The echo of my breathing filtering through a 3M filter made me feel like I was in a war. I walked into this house and was overcome by a stench of rotten food, human waste and mud. The stench crawled through my filter and took up residence in my nostrils. My feet were super-glued in about 5 inches of the toxic concoction that looked like black mud. So afraid to fall into the sludge , I leaned onto a wall for support and my arm went right through it. This was a paper house. I began peeling off the walls like a peel of an orange and ripping off wood like I was Hercules. No matter how much I cleaned, the black sludge was just never-ending. I remember thinking “what’s the point? Why bother with this, just let them tear it down.” Just then I found a graduation diploma and a high school ID card.

Why be a social worker when social ills will always remain and social injustice remains integral in the way our country plays its game? Why bother when I will never solve it all? The same reason why I stayed and tore down every wall I found still standing in that house. The same reason I salvaged anything I could and for the same reason I stood in toxic sludge for an afternoon. Because when I found that diploma and high school ID card it turned this home from being just another destroyed home among hundreds to being that of a family. I put a face to a problem – life in the midst of “toxic sludge.”

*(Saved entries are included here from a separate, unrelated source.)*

(** * submit-request.py: submitting an MFT transfer over REST and querying it

    A shallow embedding of the script [submit-request.py]: the transfer
    request it builds, the HTTP headers, the POST that submits the request,
    the GET that queries the status and the top-level script that chains
    them.

    Python values are embedded as follows.
    - [str] is a list of Unicode code points; [bytes] is a list of
      [Byte.byte].
    - The values the script handles at run time (what [json.loads] yields,
      what [doPostTransfer] returns) live in one type [value], so that a
      test on the run-time type stays a test in the model.
    - [print], the HTTP calls and the replies of the web server are threaded
      through a state and exception monad [M] over a [World].
    - The standard library stays at the boundary: a response carries what
      [json.loads] makes of its body, the world says how each exchange
      goes, and standard output encodes as UTF-8. *)

From Stdlib Require Import List ZArith NArith Bool Ascii String Lia.
From Stdlib.Strings Require Import Byte.
From Stdlib Require Import DecimalString.
Import ListNotations.

Local Open Scope N_scope.

(** ** Text and bytes *)

Definition codepoint := N.
Definition str := list codepoint.
Definition bytes := list byte.

(** A literal of the source, as a [str]. *)
Definition lit (s : string) : str :=
  map N_of_ascii (list_ascii_of_string s).

Fixpoint str_eqb (a b : str) : bool :=
  match a, b with
  | [], [] => true
  | x :: a', y :: b' => (x =? y) && str_eqb a' b'
  | _, _ => false
  end.

(** [str(n)] for an [int]. *)
Definition str_of_int (n : Z) : str :=
  lit (NilZero.string_of_int (Z.to_int n)).

Definition byte_of_N (n : N) : byte :=
  match Byte.of_N n with Some b => b | None => x00 end.

(** A surrogate code point: no encoding has a place for one. *)
Definition is_surrogate (c : codepoint) : bool :=
  ((0xD800 <=? c) && (c <=? 0xDFFF))%N.

(** [b.decode('iso-8859-1')]: every byte is the code point of its value. *)
Definition latin1 (bs : bytes) : str := map Byte.to_N bs.

(** The exceptions that can reach the script's handler. *)
Inductive exn : Type :=
| TypeError
| KeyError
| IndexError
| ValueError
| UnicodeEncodeError
| OSError
| HTTPException
| InvalidURL.

Inductive outcome (A : Type) : Type :=
| Return (a : A)
| Raise (e : exn).
Arguments Return {A} a.
Arguments Raise {A} e.

(** [bytes(s, 'utf-8')]: the UTF-8 encoding of a code point (below
    [0x110000] in any [str]); a surrogate cannot be encoded. *)
Definition utf8_codepoint (c : codepoint) : outcome bytes :=
  if c <? 0x80 then Return [byte_of_N c]
  else if c <? 0x800 then
    Return [byte_of_N (N.lor 0xC0 (N.shiftr c 6));
            byte_of_N (N.lor 0x80 (N.land c 0x3F))]
  else if (0xD800 <=? c) && (c <=? 0xDFFF) then Raise UnicodeEncodeError
  else if c <? 0x10000 then
    Return [byte_of_N (N.lor 0xE0 (N.shiftr c 12));
            byte_of_N (N.lor 0x80 (N.land (N.shiftr c 6) 0x3F));
            byte_of_N (N.lor 0x80 (N.land c 0x3F))]
  else
    Return [byte_of_N (N.lor 0xF0 (N.land (N.shiftr c 18) 0x07));
            byte_of_N (N.lor 0x80 (N.land (N.shiftr c 12) 0x3F));
            byte_of_N (N.lor 0x80 (N.land (N.shiftr c 6) 0x3F));
            byte_of_N (N.lor 0x80 (N.land c 0x3F))].

Fixpoint utf8_encode (s : str) : outcome bytes :=
  match s with
  | [] => Return []
  | c :: s' =>
      match utf8_codepoint c with
      | Raise e => Raise e
      | Return bs =>
          match utf8_encode s' with
          | Raise e => Raise e
          | Return rest => Return (bs ++ rest)
          end
      end
  end.

(** ** [base64.b64encode] *)

Definition b64_table : bytes :=
  list_byte_of_string
    "ABCDEFGHIJKLMNOPQRSTUVWXYZabcdefghijklmnopqrstuvwxyz0123456789+/".

Definition b64_pad : byte := "="%byte.

Definition b64_char (n : N) : byte :=
  nth (N.to_nat (N.land n 0x3F)) b64_table b64_pad.

Fixpoint b64encode (bs : bytes) : bytes :=
  match bs with
  | [] => []
  | [a] =>
      let x := Byte.to_N a in
      [b64_char (N.shiftr x 2); b64_char (N.shiftl x 4); b64_pad; b64_pad]
  | [a; b] =>
      let x := N.lor (N.shiftl (Byte.to_N a) 8) (Byte.to_N b) in
      [b64_char (N.shiftr x 10); b64_char (N.shiftr x 4);
       b64_char (N.shiftl x 2); b64_pad]
  | a :: b :: c :: rest =>
      let x := N.lor (N.shiftl (Byte.to_N a) 16)
                 (N.lor (N.shiftl (Byte.to_N b) 8) (Byte.to_N c)) in
      b64_char (N.shiftr x 18) :: b64_char (N.shiftr x 12)
        :: b64_char (N.shiftr x 6) :: b64_char x :: b64encode rest
  end.

(** ** [str(b)] for a [bytes] object: its [repr] *)

Definition hex_digit (n : N) : codepoint :=
  if n <? 10 then 48 + n else 87 + n.

Definition squote : codepoint := 39.
Definition dquote : codepoint := 34.
Definition backslash : codepoint := 92.

Definition repr_byte (quote : codepoint) (b : byte) : str :=
  let c := Byte.to_N b in
  if (c =? quote) || (c =? backslash) then [backslash; c]
  else if c =? 9 then [backslash; 116]
  else if c =? 10 then [backslash; 110]
  else if c =? 13 then [backslash; 114]
  else if (c <? 32) || (127 <=? c) then
    [backslash; 120; hex_digit (N.shiftr c 4); hex_digit (N.land c 15)]
  else [c].

Definition bytes_repr (bs : bytes) : str :=
  let has q := existsb (fun b => Byte.to_N b =? q) bs in
  let quote := if has squote && negb (has dquote) then dquote else squote in
  [98; quote] ++ flat_map (repr_byte quote) bs ++ [quote].

(** ** Run-time values *)

#[local] Set Warnings "-register-all".

(** A [dict] keeps its keys in insertion order; every key the script meets
    is a [str].  A [float] is kept as the text [json.dumps] writes for it:
    the script never computes with one. *)
Inductive value : Type :=
| PyNone
| PyBool (b : bool)
| PyInt (n : Z)
| PyFloat (text : str)
| PyStr (s : str)
| PyList (l : list value)
| PyDict (d : list (str * value)).

Fixpoint dict_get (k : str) (d : list (str * value)) : option value :=
  match d with
  | [] => None
  | (k', v) :: d' => if str_eqb k k' then Some v else dict_get k d'
  end.

(** [v[k]] for a [str] key [k]. *)
Definition getitem (v : value) (k : str) : outcome value :=
  match v with
  | PyDict d =>
      match dict_get k d with
      | Some x => Return x
      | None => Raise KeyError
      end
  | _ => Raise TypeError
  end.

(** [v[0]]. *)
Definition getitem0 (v : value) : outcome value :=
  match v with
  | PyList (x :: _) => Return x
  | PyList [] => Raise IndexError
  | PyStr (c :: _) => Return (PyStr [c])
  | PyStr [] => Raise IndexError
  | PyDict _ => Raise KeyError
  | _ => Raise TypeError
  end.

(** [v == s] for a [str] [s]. *)
Definition eq_str (v : value) (s : str) : bool :=
  match v with
  | PyStr t => str_eqb t s
  | _ => false
  end.

Fixpoint prefixb (k s : str) : bool :=
  match k, s with
  | [], _ => true
  | x :: k', y :: s' => (x =? y) && prefixb k' s'
  | _ :: _, [] => false
  end.

Fixpoint infixb (k s : str) : bool :=
  prefixb k s ||
  match s with
  | [] => false
  | _ :: s' => infixb k s'
  end.

(** [k in v] for a [str] [k]. *)
Definition contains (k : str) (v : value) : outcome bool :=
  match v with
  | PyDict d =>
      Return (match dict_get k d with Some _ => true | None => false end)
  | PyList l => Return (existsb (fun x => eq_str x k) l)
  | PyStr s => Return (infixb k s)
  | _ => Raise TypeError
  end.

(** The values [for item in v] runs through. *)
Definition iterate (v : value) : outcome (list value) :=
  match v with
  | PyList l => Return l
  | PyDict d => Return (map (fun kv => PyStr (fst kv)) d)
  | PyStr s => Return (map (fun c => PyStr [c]) s)
  | _ => Raise TypeError
  end.

(** [a + v] for a [str] [a]. *)
Definition concat (a : str) (v : value) : outcome str :=
  match v with
  | PyStr s => Return (a ++ s)
  | _ => Raise TypeError
  end.

(** [type(v) == str]. *)
Definition is_str (v : value) : bool :=
  match v with
  | PyStr _ => true
  | _ => false
  end.

(** ** [json.dumps] with its default settings *)

Definition hex4 (n : N) : str :=
  [hex_digit (N.land (N.shiftr n 12) 15); hex_digit (N.land (N.shiftr n 8) 15);
   hex_digit (N.land (N.shiftr n 4) 15); hex_digit (N.land n 15)].

Definition json_escape_char (c : codepoint) : str :=
  if c =? dquote then [backslash; dquote]
  else if c =? backslash then [backslash; backslash]
  else if c =? 10 then [backslash; 110]
  else if c =? 13 then [backslash; 114]
  else if c =? 9 then [backslash; 116]
  else if c =? 12 then [backslash; 102]
  else if c =? 8 then [backslash; 98]
  else if (32 <=? c) && (c <=? 126) then [c]
  else if c <? 0x10000 then [backslash; 117] ++ hex4 c
  else
    let v := c - 0x10000 in
    [backslash; 117] ++ hex4 (N.lor 0xD800 (N.land (N.shiftr v 10) 0x3FF)) ++
    [backslash; 117] ++ hex4 (N.lor 0xDC00 (N.land v 0x3FF)).

Definition json_string (s : str) : str :=
  [dquote] ++ flat_map json_escape_char s ++ [dquote].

I now realize that as a social worker I will never cure social ills or solve all injustice, but I will put faces to injustices and personal stories to social ills. Why? Because in the face of the “toxic black sludge” of the injustice real people - people like you and me - are the faces and the stories that are the signs of life in the sludge’s midst. This keeps me dedicated to social justice. So I leave New Orleans with a new sense of purpose. Ready to dig and shovel and tear down walls – until I find life!